■ WORK TO BE COMPLETED
The answer must consist of every line below containing "Secret".

■ DATA EXTRACTS
++++++++++

Lemma stands_mutate id f v m d s u s' m' d' : stands id v m d s -> pm_mutate_market id f s = (Ok u, s') ->
  f m = Ok m' -> (forall w, owed w m' + d' w <= owed w m + d w) -> values_ok m' -> stands id v m' d' s'.
Proof.
  intros Hs (m0 & m1 & Hm0 & Hf & Hv' & Ha)%mutate_ok Hf' Hle Hvs.
  pose proof (stands_lookup _ _ _ _ _ Hs) as Hl. destruct Hs as (Hv & Hc & Hm).
  rewrite Hl in Hm0. injection Hm0 as <-. rewrite Hf' in Hf. injection Hf as <-.
  split; [by rewrite Hv', Hv, put_put|]. unfold covered_with. rewrite Hv'. split.
  - intros w. rewrite total_put, Hl. change (default 0 (owed w <$> Some m)) with (owed w m).
    specialize (Hc w). specialize (Hle w). unfold held_for in *. rewrite Ha. lia.
  - by apply map_Forall_insert_2.
Qed.

Lemma reserve_tru_ok who x s u s' : 0 <= x -> reserve_tru who x s = (Ok u, s') ->
  view s' = view s /\ forall w, held_for s' w = held_for s w + extra who x w.
Proof.
  intros Hx (l & Hl & ->)%pm_on_assets_ok. split; [apply view_assets|]. intros w.
  pose proof (reserve_reserved _ _ _ _ _ _ _ Tru w Hx Hl) as Hr. unfold held_for, extra.
  change (pm_assets (set_pm_assets l s)) with l. rewrite Hr. unfold at_entry.
  repeat case_decide; repeat case_bool_decide; naive_solver.
Qed.

Lemma stands_reserve who x id v m s u s' : 0 <= x -> stands id v m nothing s -> reserve_tru who x s = (Ok u, s') ->
  stands id v m (extra who x) s'.
Proof.
  intros Hx (Hv & Hc & Hm) Hr. destruct (reserve_tru_ok _ _ _ _ _ Hx Hr) as [Hview Hh].
  unfold stands, covered_with. rewrite Hview. split; [done|]. split; [|done].
  intros w. rewrite Hh. specialize (Hc w). unfold nothing in Hc. lia.
Qed.

Lemma stands_queue q ids id v m d s s' : stands id v m d s -> view s' = put_queue q ids (view s) ->
  pm_assets s' = pm_assets s -> stands id (put_queue q ids v) m d s'.
Proof.
  intros (Hv & Hc & Hm) Hq Ha. unfold stands, covered_with. rewrite Hq. split; [by rewrite put_market_queue, Hv|].
  split; [|unfold markets_values_ok; by rewrite put_queue_markets].
  intros w. rewrite total_queue. unfold held_for. rewrite Ha. apply Hc.
Qed.

Lemma stands_clear id v m d s n s' : stands id v m d s -> is_open m = true -> clear_auto_close id s = (Ok n, s') ->
  stands id (put_queue (market_slot m) (remove_item (close_queue v (market_slot m)) id) v) m d s'.
Proof.
  intros Hs Ho (m1 & s1 & Hm1 & Hr)%bind_ok. destruct (stands_market _ _ _ _ _ _ _ Hs Hm1) as [-> ->].
  assert (bool_decide (status m = Active) || bool_decide (status m = Proposed) = true) as Hst.
  { unfold is_open in Ho. by destruct (status m). }
  rewrite Hst in Hr. apply bind_ok in Hr as (s0 & s1 & [-> ->]%get_ok & Hr).
  assert (close_queue v (market_slot m) = close_queue (view s) (market_slot m)) as -> by (by rewrite (proj1 Hs)).
  unfold market_slot in *. destruct (period m) as [a b|a b]; cbn in Hr;
    apply bind_ok in Hr as (u & s2 & [_ ->]%modify_ok & [_ ->]%mret_ok); by eapply stands_queue.
Qed.

Lemma try_push_ok c (x : Z) l l' : try_push c x l = Some l' -> l' = l ++ [x].
Proof. unfold try_push. case_match; congruence. Qed.

Lemma stands_insert id v m d s n s' : stands id v m d s -> insert_auto_close id s = (Ok n, s') ->
  stands id (put_queue (market_slot m) (close_queue v (market_slot m) ++ [id]) v) m d s'.
Proof.
  intros Hs (m1 & s1 & Hm1 & Hr)%bind_ok. destruct (stands_market _ _ _ _ _ _ _ Hs Hm1) as [-> ->].
  apply bind_ok in Hr as (s0 & s1 & [-> ->]%get_ok & Hr).
  assert (close_queue v (market_slot m) = close_queue (view s) (market_slot m)) as -> by (by rewrite (proj1 Hs)).
  unfold market_slot in *. destruct (period m) as [a b|a b];
    apply bind_ok in Hr as ([k q] & s1 & [Hq ->]%lift_ok & Hr);
    apply result_bind_ok in Hq as (ids & Hids%ok_or_ok%try_push_ok & [= <- <-]); subst ids;
    apply bind_ok in Hr as (u & s2 & [_ ->]%modify_ok & [_ ->]%mret_ok); by eapply stands_queue.
Qed.

(** *** Settling *)

Lemma nothing_nonneg : forall w, 0 <= nothing w.
Proof. unfold nothing. lia. Qed.
Lemma extra_nonneg who x : 0 <= x -> forall w, 0 <= extra who x w.
Proof. intros Hx w. unfold extra. case_decide; lia. Qed.

Definition settleable (k : BondType) (m : Market) : Prop := is_close_bond k = true -> is_open m = true.

Lemma stands_unreserve k id v m s u s' : stands id v m nothing s -> settleable k m ->
  unreserve_bond k id s = (Ok u, s') -> stands id v (mark k m) nothing s'.
Proof. intros Hs Hk Hr%unreserve_bond_ok. eapply stands_settles; [apply nothing_nonneg|done..]. Qed.
Lemma stands_repatriate k y id v m s u s' : stands id v m nothing s -> settleable k m ->
  repatriate_bond k id y s = (Ok u, s') -> stands id v (mark k m) nothing s'.
Proof. intros Hs Hk Hr%repatriate_bond_ok. eapply stands_settles; [apply nothing_nonneg|done..]. Qed.
Lemma stands_slash k p id v m s i s' : stands id v m nothing s -> settleable k m ->
  p = None \/ p = Some AdvisoryBondSlashPercentage ->
  slash_bond k id p s = (Ok i, s') -> stands id v (mark k m) nothing s'.
Proof.
  intros Hs Hk Hp Hr. apply slash_bond_ok in Hr.
  - eapply stands_settles; [apply nothing_nonneg|done..].
  - intros x y -> Hy. destruct Hp as [|[= ->]]; [done|]. by apply percent_part.
Qed.

(** A settlement guarded by the market read before. *)
Lemma stands_if_pending k m0 (c : ST DispatchError PmState unit) id v m s u s' :
  stands id v m nothing s -> get_bond k (bonds m) = get_bond k (bonds m0) ->
  (c s = (Ok u, s') -> stands id v (mark k m) nothing s') ->
  (if is_bond_pending k m0 then c else mret tt) s = (Ok u, s') -> stands id v (mark k m) nothing s'.
Proof.
  intros Hs Hb Hc Hr. destruct (is_bond_pending k m0) eqn:Hp; [auto|]. apply mret_ok in Hr as [_ ->].
  rewrite mark_not_pending; [done|]. unfold is_bond_pending in *. by rewrite Hb.
Qed.

Lemma get_mark_ne k j m : j <> k -> get_bond j (bonds (mark k m)) = get_bond j (bonds m).
Proof. intros Hne. rewrite mark_set. cbn. by rewrite get_put_bond, decide_False. Qed.
Lemma mark_status k m : status (mark k m) = status m.
Proof. by rewrite mark_set. Qed.
Lemma mark_open k m : is_open (mark k m) = is_open m.
Proof. unfold is_open. by rewrite mark_status. Qed.

Lemma owed_put w k b m : settleable k m ->
  owed w (set_market_bond k b m) = owed w m - due w (get_bond k (bonds m)) + due w (Some b).
Proof.
  intros Hk. unfold owed, settleable in *. destruct m as [? ? ? ? ? ? ? ? ? ? ? ? ? ? ? [? ? ? ? ? ?] ?].
  destruct k; cbn -[due is_open] in *; unfold is_open in *; cbn -[due] in *; try case_match; try lia; specialize (Hk eq_refl); done.
Qed.
Lemma due_new w who x : due w (Some (Bond_new who x)) = extra who x w.
Proof. done. Qed.

(** ** Removal *)

Lemma removed_ok id v m s u s' : stands id v m nothing s -> pm_on_commons (remove_market id) s = (Ok u, s') ->
  view s' = drop_market id v /\ covered s' /\ markets_values_ok (view s').
Proof.
  intros Hs (c & Hc & ->)%pm_on_commons_ok. pose proof (stands_lookup _ _ _ _ _ Hs) as Hl.
  pose proof (stands_values _ _ _ _ _ Hs) as Hval. destruct Hs as (Hv & Hcov & Hm).
  apply bind_ok in Hc as (c0 & c1 & [-> ->]%get_ok & Hc). case_bool_decide; [|done]. apply modify_ok in Hc as [_ ->].
  assert (Hd : view (set_pm_commons (set_Markets (delete id (Markets (pm_commons s))) (pm_commons s)) s) = drop_market id (view s))
    by done.
  unfold covered. rewrite Hd. split; [by rewrite Hv, drop_put|]. split.
  - intros w. rewrite total_drop, Hl. change (default 0 (owed w <$> Some m)) with (owed w m).
    pose proof (owed_nonneg w m Hval). specialize (Hcov w). unfold nothing in Hcov.
    match goal with |- _ <= ?h => change h with (held_for s w) end. lia.
  - by apply map_Forall_delete.
Qed.

Lemma removed_spares (s s' : PmState) v : spares s s' -> view s = v /\ covered s /\ markets_values_ok (view s) ->
  view s' = v /\ covered s' /\ markets_values_ok (view s').
Proof. intros Hs (Hv & Hc & Hm). pose proof (spares_covered _ _ Hs Hc). destruct Hs as [-> _]. done. Qed.

(** The end of an advised market that was never approved. *)
Lemma expired_ok id v m s u s' : stands id v m nothing s -> handle_expired_advised_market id m s = (Ok u, s') ->
  status m = Proposed /\ view s' = drop_market id v /\ covered s' /\ markets_values_ok (view s').
Proof.
  intros Hs (u1 & s1 & [Hst%ensure_ok%bool_decide_eq_true ->]%lift_ok & Hr)%bind_ok. split; [done|].
  apply bind_ok in Hr as (u2 & s2 & H2 & Hr). eapply stands_unreserve in H2; [|done|done].
  apply bind_ok in Hr as (u3 & s3 & H3 & Hr). eapply stands_unreserve in H3; [|done|done].
  apply bind_ok in Hr as (u4 & s4 & H4 & Hr). eapply removed_ok in H4; [|done].
  apply bind_ok in Hr as (u5 & s5 & H5 & Hr). eapply removed_spares in H4; [|eapply sparing_modify, H5; done].
  eapply removed_spares; [|exact H4]. eapply sparing_event, Hr.
Qed.

Lemma rejected_ok id v m r s u s' : stands id v m nothing s -> do_reject_market id m r s = (Ok u, s') ->
  status m = Proposed /\ view s' = drop_market id v /\ covered s' /\ markets_values_ok (view s').
Proof.
  intros Hs (u1 & s1 & [Hst%ensure_ok%bool_decide_eq_true ->]%lift_ok & Hr)%bind_ok. split; [done|].
  apply bind_ok in Hr as (u2 & s2 & H2 & Hr). eapply stands_unreserve in H2; [|done|done].
  apply bind_ok in Hr as (i & s3 & H3 & Hr). eapply stands_slash in H3; [|done|done|by right].
  apply bind_ok in Hr as (u4 & s4 & H4 & Hr).
  eapply stands_sparing in H4; [|apply sparing_modify_assets; intros; apply on_unbalanced_keeps|done].
  apply bind_ok in Hr as (u5 & s5 & H5 & Hr). eapply removed_ok in H5; [|done].
  apply bind_ok in Hr as (u6 & s6 & H6 & Hr). eapply removed_spares in H5; [|eapply sparing_modify, H6; done].
  apply bind_ok in Hr as (u7 & s7 & H7 & Hr). eapply removed_spares in H5; [|eapply sparing_event, H7].
  eapply removed_spares; [|exact H5]. eapply sparing_event, Hr.
Qed.

(** ** Closing *)

Lemma mutate_with_ok id cb s u s' : mutate_market_with id cb s = (Ok u, s') ->
  exists m m' s1, v_markets (view s) !! id = Some m /\ cb m s = (Ok m', s1) /\
    view s' = put_market id m' (view s1) /\ pm_assets s' = pm_assets s1.
Proof.
  intros (s0 & s1 & [-> ->]%get_ok & Hr)%bind_ok. destruct (Markets (pm_commons s) !! id) as [m|] eqn:Hm; [|done].
  apply bind_ok in Hr as (m' & s2 & Hcb & [_ ->]%modify_ok). by exists m, m', s2.
Qed.
Lemma schedule_bonds_ok (auth : bool) c id m v s p s' : stands id v m nothing s -> market_ok m -> status m = Active ->
  schedule_bonds auth c id m s = (Ok p, s') ->
  exists m1, stands id v m1 nothing s' /\ status m1 = Active /\ market_slot m1 = market_slot m /\
    forall a, market_ok (set_early_close (Some (mkEarlyClose a p (if auth then ScheduledAsOther else ScheduledAsMarketCreator)))
      (set_period p m1)).
Proof.
  intros Hs Hok Hst Hr. pose proof (active_open m Hst) as Hop. unfold schedule_bonds in Hr.
  destruct (early_close m) as [e|] eqn:He.
  - apply bind_ok in Hr as (u & s1 & [Hauth%ensure_ok ->]%lift_ok & Hr). subst auth.
    apply bind_ok in Hr as (u1 & s1 & H1 & Hr). apply bind_ok in Hr as (s2 & s3 & [-> ->]%get_ok & Hr).
    apply lift_ok in Hr as [_ ->]. destruct (ec_state e) eqn:Hst'; try done.
    + apply bind_ok in H1 as (u2 & s2 & H2 & H1).
      eapply stands_if_pending in H2; [|done|done|intros Hx; eapply stands_repatriate; [done|by intros _|done]].
      eapply stands_if_pending in H1; [|done|by rewrite get_mark_ne|
        intros Hx; eapply stands_unreserve; [done|intros _; by rewrite mark_open|done]].
      eexists. split; [done|]. rewrite !mark_status. split; [done|]. split; [unfold market_slot; by rewrite !mark_set|].
      intros a. by eapply scheduled_over_dispute_ok.
    + apply mret_ok in H1 as [_ ->]. exists m. split; [done|]. split; [done|]. split; [done|].
      intros a. apply scheduled_other_ok; [done|done|right; eauto].
  - apply bind_ok in Hr as ([bp tp] & s1 & H1 & Hr). apply bind_ok in Hr as (s2 & s3 & [-> ->]%get_ok & Hr).
    apply lift_ok in Hr as [_ ->]. destruct auth.
    + apply mret_ok in H1 as [_ ->]. exists m. split; [done|]. split; [done|]. split; [done|].
      intros a. apply scheduled_other_ok; [done|done|by left].
    + apply bind_ok in H1 as (w & s2 & [_ ->]%lift_ok & H1). apply bind_ok in H1 as (u & s2 & H2 & H1).
      eapply stands_reserve in H2; [|apply bond_nonneg|done].
      apply bind_ok in H1 as (u1 & s3 & H3 & [_ ->]%mret_ok). pose proof (mo_early _ Hok Hop) as Hec.
      unfold early_ok in Hec. rewrite He in Hec. destruct Hec as [Hreq _].
      eapply (stands_mutate _ _ _ _ _ _ _ _ _ nothing) in H3; [|done|done| |].
      * eexists. split; [done|]. split; [done|]. split; [done|]. intros a.
        apply scheduled_creator_ok; [done|done|done|apply bond_nonneg|done].
      * intros x. rewrite owed_put, due_new by by intros _.
        change (get_bond BondCloseRequest (bonds m)) with (close_request_bond (bonds m)). rewrite Hreq. unfold nothing. cbn; lia.
      * apply values_put; [exact (stands_values _ _ _ _ _ Hs)|apply bond_nonneg].
Qed.
Definition vote (origin : Origin) (court_id commitment_vote : Z) : CourtM unit := transactional (
  who ← lift (ensure_signed origin);
  s ← get;
  court ← lift (ok_or (Courts s !! court_id) (court_error CourtNotFound));
  let now := block_number s in
  lift (ensure ((pre_vote (round_ends court) <? now) && (now <=? vote_end (round_ends court)))
          (court_error NotInVotingPeriod)) ;;
  let draws := draws_of court_id s in
  match binary_search_by_key who draw_participant draws with
  | Found index =>
      draw ← lift (ok_or (draws !! index) (court_error (Unexpected BinarySearchByKeyFailed)));
      lift (ensure (match draw_vote draw with Drawn | Secret _ => true | _ => false end)
              (court_error InvalidVoteState)) ;;
      insert_draws court_id (<[index := set_draw_vote (Secret commitment_vote) draw]> draws)
  | NotFound _ => fail (court_error CallerNotInSelectedDraws)
  end ;;
  deposit_event (JurorVoted court_id who commitment_vote)).

(** The guard [denounce_vote] and [reveal_vote] share: the vote item is an
    outcome of the market, if the court belongs to one. *)
Definition check_market_outcome (s : CourtState) (court_id : Z) (vote_item : VoteItem) : Res unit :=
  match CourtIdToMarketId s !! court_id with
  | Some market_id =>
      m ← market (commons s) market_id;
      outcome ← ok_or (into_outcome vote_item) (court_error VoteItemIsNoOutcome);
      ensure (matches_outcome_report m outcome) (court_error OutcomeMismatch)
  | None => Ok tt
  end.

Definition denounce_vote (origin : Origin) (court_id juror : Z) (vote_item : VoteItem) (salt : Z) :
    CourtM unit := transactional (
  denouncer ← lift (ensure_signed origin);
  s ← get;
  lift (check_market_outcome s court_id vote_item) ;;
  juror ← lift (lookup_account juror);
  lift (ensure (negb (denouncer =? juror)%N) (court_error CallerDenouncedItself)) ;;
  lift (ensure (bool_decide (is_Some (Participants s !! juror))) (court_error JurorDoesNotExist)) ;;
  court ← lift (ok_or (Courts s !! court_id) (court_error CourtNotFound));
  lift (check_vote_item court vote_item) ;;
  let now := block_number s in
  lift (ensure ((pre_vote (round_ends court) <? now) && (now <=? vote_end (round_ends court)))
          (court_error NotInVotingPeriod)) ;;
  let draws := draws_of court_id s in
  match binary_search_by_key juror draw_participant draws with
  | Found index =>
      draw ← lift (ok_or (draws !! index) (court_error (Unexpected BinarySearchByKeyFailed)));
      commitment ← lift (get_hashed_commitment (draw_vote draw)
                           (mkRawCommitment juror vote_item salt));
      insert_draws court_id
        (<[index := set_draw_vote (Denounced commitment vote_item salt) draw]> draws)
  | NotFound _ => fail (court_error JurorNotDrawn)
  end ;;
  deposit_event (DenouncedJurorVote denouncer juror court_id vote_item salt)).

++++++++++

■ EXPECTED ANSWER
      lift (ensure (match draw_vote draw with Drawn | Secret _ => true | _ => false end)
      insert_draws court_id (<[index := set_draw_vote (Secret commitment_vote) draw]> draws)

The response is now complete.